Israel's Ministry of Defense said the delay followed consultations in Washington.

Israeli Air Force receives Arrow-3 ballistic interceptors in formal transfer ceremony. (photo credit: DEFENSE MINISTRY)
Israeli Air Force receives Arrow-3 ballistic interceptors in formal transfer ceremony.
(photo credit: DEFENSE MINISTRY)
The Defense Ministry has delayed a scheduled joint test of its Arrow-3 intercontinental ballistic missile defense system in the United States, it was announced on Tuesday.
The delay follows consultations between Washington and Jerusalem “in order to achieve maximum readiness” for the field test, the ministry said.
The two countries are working toward finding a new date for first such test to occur outside of Israel.
The exercise, which is to be carried out in cooperation with the US Missile Defense Agency, was due to take place on the Alaskan island of Kodiak, where the system would have been tested against targets similar in behavior to advanced ballistic missiles being developed by Iran.
Israel and the United States remain concerned that Iran has continued to work on both its nuclear weapons program and its ballistic missile program.
On Monday evening, Prime Minister Benjamin Netanyahu said Israel had obtained 100,000 original documents as well as files on 183 CDs proving that Tehran had violated the 2015 nuclear deal.

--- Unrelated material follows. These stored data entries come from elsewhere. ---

(** * dinq-message: the send pipeline, recall, read marks, group creation
      and the connection hub, as Rocq functions

    The development follows the Go sources:
    - [model/conversation.go], [model/message.go] and the relationship model
      give the row types;
    - [sql/init.sql] gives the tables and their constraints;
    - the message service ([MessageService], the file that declares
      [SendMessage], [RecallMessage], [MarkAsRead], [CheckCanSend]);
    - [service/conversation_service.go] ([CreateGroupConversation], the
      membership operations on groups, [HideConversation],
      [checkCanSendFromMessages]);
    - [service/relationship_service.go] ([BlockUser], [UnblockUser],
      [IsBlocked]);
    - [service/system_settings_service.go] (the cache of settings and its
      table);
    - [handler/websocket.go] ([Hub.Register], [Hub.Unregister],
      [Hub.IsOnline]).

    The relational store is a record of row lists, the cache and the pushes
    to the hub are a trace of effects, and every source of nondeterminism
    (clock, generated ids, the answers of SETNX) is a field of the world the
    code runs in. *)

From Stdlib Require Import ZArith NArith List String Ascii Bool Lia QArith.
From stdpp Require Import gmap strings list pretty.
(** * streamlit_app.py: the listing dashboard's filter pipeline

    The script reads [listings.csv] into a pandas frame, cleans it, and
    narrows it in three steps driven by sidebar widgets.  The frame is
    modelled as the list of its rows; a cell that pandas reports as
    missing (NaN) is [None].  A float cell holds a rational; a price text
    is read with the rounding and the overflow of binary64, while the
    sums and quotients behind a mean are taken exactly. *)

From Stdlib Require Import QArith Ascii String.
From stdpp Require Import base numbers list strings gmap sorting pretty.

Local Open Scope string_scope.
Set Warnings "-clear-no-such-hyp".

(** ** Exceptions and results *)

Inductive exn :=
  | ValueError
  | OverflowError
  | IndexError
  | TypeError
  | StreamlitInvalidMinMaxError.

Inductive result (A : Type) :=
  | Ok (a : A)
  | Raise (e : exn).
Arguments Ok {A} a.
Arguments Raise {A} e.

Definition bind {A B} (m : result A) (k : A → result B) : result B :=
  match m with
  | Ok a => k a
  | Raise e => Raise e
  end.

Notation "'let*' x := m 'in' k" := (bind m (λ x, k))
  (at level 10, x pattern, m at level 100, k at level 200).

Fixpoint mapM {A B} (f : A → result B) (l : list A) : result (list B) :=
  match l with
  | [] => Ok []
  | x :: l' => let* y := f x in let* ys := mapM f l' in Ok (y :: ys)
  end.


(** ** Cells and floats *)

(** A pandas cell is a value or NaN. *)
Abbreviation cell A := (option A) (only parsing).

(** The non-NaN values of a float64 column. *)
Inductive float :=
  | Finite (q : Q)
  | Inf (negative : bool).

(** Round to nearest, ties to even: the integer nearest to [n / d], for
    [n] not negative and [d] positive. *)
Definition round_half_even (n d : Z) : Z :=
  let q := (n / d)%Z in
  match (2 * (n mod d) ?= d)%Z with
  | Lt => q
  | Gt => (q + 1)%Z
  | Eq => if Z.even q then q else (q + 1)%Z
  end.

(** The binary64 value nearest to a rational, as a correctly rounded
    conversion gives it: 53 bits of significand, exponents down to the
    subnormals, and infinity from the middle between the greatest finite
    value and [2 ^ 1024] on.  The sign of a zero is not kept. *)
Definition binary64 (q : Q) : float :=
  let n := Z.abs (Qnum q) in
  let d := Z.pos (Qden q) in
  if (n =? 0)%Z then Finite 0
  else
    let k := (Z.log2 n - Z.log2 d)%Z in
    let below := if (0 <=? k)%Z then (n <? d * 2 ^ k)%Z else (n * 2 ^ (- k) <? d)%Z in
    let e := Z.max ((if below then k - 1 else k) - 52) (-1074) in
    let m := if (0 <=? e)%Z then round_half_even n (d * 2 ^ e)
             else round_half_even (n * 2 ^ (- e)) d in
    if (0 <=? e)%Z && (2 ^ 1024 <=? m * 2 ^ e)%Z then Inf (Qnum q <? 0)%Z
    else
      let a := if (0 <=? e)%Z then inject_Z (m * 2 ^ e)
               else Qmake m (Z.to_pos (2 ^ (- e))) in
      Finite (Qred (if (Qnum q <? 0)%Z then - a else a)).

Definition fle (x y : float) : bool :=
  match x, y with
  | Inf true, _ => true
  | _, Inf false => true
  | Finite a, Finite b => Qle_bool a b
  | _, _ => false
  end.

(** [x + y]; [inf + -inf] is NaN. *)
Definition fadd (x y : float) : cell float :=
  match x, y with
  | Finite a, Finite b => Some (Finite (Qred (a + b)))
  | Inf s, Finite _ | Finite _, Inf s => Some (Inf s)
  | Inf s, Inf t => if Bool.eqb s t then Some (Inf s) else None
  end.

Definition fdiv_count (x : float) (n : nat) : float :=
  match x with
  | Finite a => Finite (Qred (a / inject_Z (Z.of_nat n)))
  | Inf s => Inf s
  end.

(** The non-NaN cells of a column. *)
Definition dropna_cells {A} (col : list (cell A)) : list A :=
  omap id col.

Fixpoint fsum (acc : cell float) (xs : list float) : cell float :=
  match xs with
  | [] => acc
  | x :: xs' => fsum (a ← acc; fadd a x) xs'
  end.

(** [Series.mean()]: NaN cells are skipped; no values left gives NaN. *)
Definition mean (col : list (cell float)) : cell float :=
  match dropna_cells col with
  | [] => None
  | xs => (λ s, fdiv_count s (length xs)) <$> fsum (Some (Finite 0)) xs
  end.

Definition fmin (x y : float) : float := if fle x y then x else y.
Definition fmax (x y : float) : float := if fle x y then y else x.

(** [Series.min()] and [Series.max()], NaN skipped. *)
Definition col_min (col : list (cell float)) : cell float :=
  match dropna_cells col with
  | [] => None
  | x :: xs => Some (foldl fmin x xs)
  end.

Definition col_max (col : list (cell float)) : cell float :=
  match dropna_cells col with
  | [] => None
  | x :: xs => Some (foldl fmax x xs)
  end.

(** Python's [int(x)] on a float: truncation toward zero; NaN and the
    infinities raise. *)
Definition int (x : cell float) : result Z :=
  match x with
  | None => Raise ValueError
  | Some (Inf _) => Raise OverflowError
  | Some (Finite q) => Ok (Z.quot (Qnum q) (Z.pos (Qden q)))
  end.

(** [x >= n] and [x <= n] of a float column against a Python int; a NaN
    cell compares false. *)
Definition ge_int (x : cell float) (n : Z) : bool :=
  match x with
  | Some v => fle (Finite (inject_Z n)) v
  | None => false
  end.

Definition le_int (x : cell float) (n : Z) : bool :=
  match x with
  | Some v => fle v (Finite (inject_Z n))
  | None => false
  end.

(** [col == s] on a text column; NaN equals nothing, and neither does a
    NaN (or absent) selection. *)
Definition eq_str (c : cell string) (sel : cell string) : bool :=
  match c, sel with
  | Some a, Some b => bool_decide (a = b)
  | _, _ => false
  end.

(** ** Parsing a price (line 9) *)

(** [.replace('[\$,]', '', regex=True)] on a text cell: every dollar sign
    and every comma is deleted. *)
Definition is_currency_char (a : ascii) : bool :=
  bool_decide (a = "$"%char) || bool_decide (a = ","%char).

Fixpoint replace_currency (s : string) : string :=
  match s with
  | EmptyString => EmptyString
  | String a s' =>
      if is_currency_char a then replace_currency s'
      else String a (replace_currency s')
  end.

(** Python's [float(str)], which [astype(float)] applies to each text
    cell of an object column, over ASCII text. *)
Module PyFloat.

Definition is_space (a : ascii) : bool :=
  let n := N_of_ascii a in
  ((9 <=? n) && (n <=? 13) || (n =? 32))%N.

Definition is_digit (a : ascii) : bool :=
  let n := N_of_ascii a in ((48 <=? n) && (n <=? 57))%N.

Definition digit_val (a : ascii) : Z := Z.of_N (N_of_ascii a) - 48.

Definition lower (a : ascii) : ascii :=
  let n := N_of_ascii a in
  if ((65 <=? n) && (n <=? 90))%N then ascii_of_N (n + 32) else a.

Fixpoint lstrip (l : list ascii) : list ascii :=
  match l with
  | a :: l' => if is_space a then lstrip l' else l
  | [] => []
  end.

Definition strip (l : list ascii) : list ascii :=
  reverse (lstrip (reverse (lstrip l))).

(** An underscore is allowed only between two digits; the accepted
    ones are dropped before the number is read. *)
Fixpoint drop_underscores (prev : option ascii) (l : list ascii)
  : option (list ascii) :=
  match l with
  | [] => if bool_decide (prev = Some "_"%char) then None else Some []
  | a :: l' =>
      if bool_decide (a = "_"%char) then
        match prev with
        | Some p => if is_digit p then drop_underscores (Some a) l' else None
        | None => None
        end
      else if bool_decide (prev = Some "_"%char) && negb (is_digit a) then None
      else (a ::.) <$> drop_underscores (Some a) l'
  end.

Definition take_sign (l : list ascii) : bool * list ascii :=
  match l with
  | "-"%char :: l' => (true, l')
  | "+"%char :: l' => (false, l')
  | _ => (false, l)
  end.

(** The leading digits of [l], folded into [acc], their number, and
    what follows them. *)
Fixpoint take_digits (acc : Z) (n : nat) (l : list ascii)
  : Z * nat * list ascii :=
  match l with
  | a :: l' =>
      if is_digit a then take_digits (10 * acc + digit_val a) (S n) l'
      else (acc, n, l)
  | [] => (acc, n, [])
  end.

(** [e], an optional sign and at least one digit, up to the end. *)
Definition exponent (l : list ascii) : option Z :=
  match l with
  | [] => Some 0%Z
  | a :: l' =>
      if bool_decide (lower a = "e"%char) then
        let '(neg, l'') := take_sign l' in
        match take_digits 0 0 l'' with
        | (_, O, _) => None
        | (e, _, []) => Some (if neg then - e else e)%Z
        | _ => None
        end
      else None
  end.

Definition scale (m e : Z) : Q :=
  if (0 <=? e)%Z then inject_Z (m * 10 ^ e)
  else Qmake m (Z.to_pos (10 ^ (- e))).

(** Digits with an optional point, then an optional exponent. *)
Definition number (l : list ascii) : option Q :=
  let '(ip, ni, l1) := take_digits 0 0 l in
  let '(m, nf, l2) :=
    match l1 with
    | "."%char :: l1' => take_digits ip 0 l1'
    | _ => (ip, O, l1)
    end in
  if bool_decide (ni + nf = 0)%nat then None
  else e ← exponent l2; Some (scale m (e - Z.of_nat nf)).

Definition is_word (w : string) (l : list ascii) : bool :=
  bool_decide (lower <$> l = list_ascii_of_string w).

(** [None]: the text is no float literal ([ValueError]);
    [Some None]: NaN.  The decimal value read is rounded to binary64. *)
Definition parse (s : string) : option (cell float) :=
  l ← drop_underscores None (strip (list_ascii_of_string s));
  let '(neg, body) := take_sign l in
  if is_word "inf" body || is_word "infinity" body then Some (Some (Inf neg))
  else if is_word "nan" body then Some None
  else q ← number body; Some (Some (binary64 (if neg then - q else q))).

End PyFloat.

(** ** Rows *)

(** A listing id as [read_csv] delivers it: an int64 or a text column
    (the id column is taken to be complete). *)
Inductive id_value :=
  | IdInt (n : Z)
  | IdText (s : string).

(** A raw price cell: text such as [$1,250.00], or already a number when
    the whole column is numeric. *)
Inductive price_value :=
  | PriceText (s : string)
  | PriceNumber (f : float).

In light of the growing missile threat, the two allies have worked together to develop several missile defense systems, including the Arrow-3, whose development was co-managed by the Defense Ministry’s Israel Missile Defense Organization and the US Missile Defense Agency.
The Arrow-3, considered one of the world’s best interceptors due to its breakthrough technological capabilities, is a highly maneuverable system designed to provide ultimate air defense by intercepting ballistic missiles when they are still outside the Earth’s atmosphere.
Two earlier tests of the system in Israel were called off after technical problems. Nevertheless, the Defense Ministry said on Tuesday that the delay of the test in Alaska “has nothing to do with the operational system.”
Then-Missile Defense Agency director US Navy Vice Admiral James Syring told a congressional hearing in September that the “[Arrow-3] has significant range constraints within the Mediterranean. One of the better places to test is in Alaska, from Kodiak, and we intend to do that next year.”
According to the Juneau, Alaska-based KTOO News, the test would be part of the $80 million contract between the Missile Defense Agency and the Alaska Aerospace Corp.
The Israel Air Force officially received Arrow-3 intercepters from the Israel Missile Defense Organization in January, and according to IMDO Director Moshe Patel, further trials of the system were expected as Israel will continue to work with the United States in developing additional capabilities for the system.
In addition to the Arrow system, Israel’s air defenses currently include the Iron Dome, designed to shoot down short-range rockets, and the David’s Sling system, designed to intercept tactical ballistic missiles, medium-to long-range rockets, and cruise missiles fired at ranges between 40 and 300 km.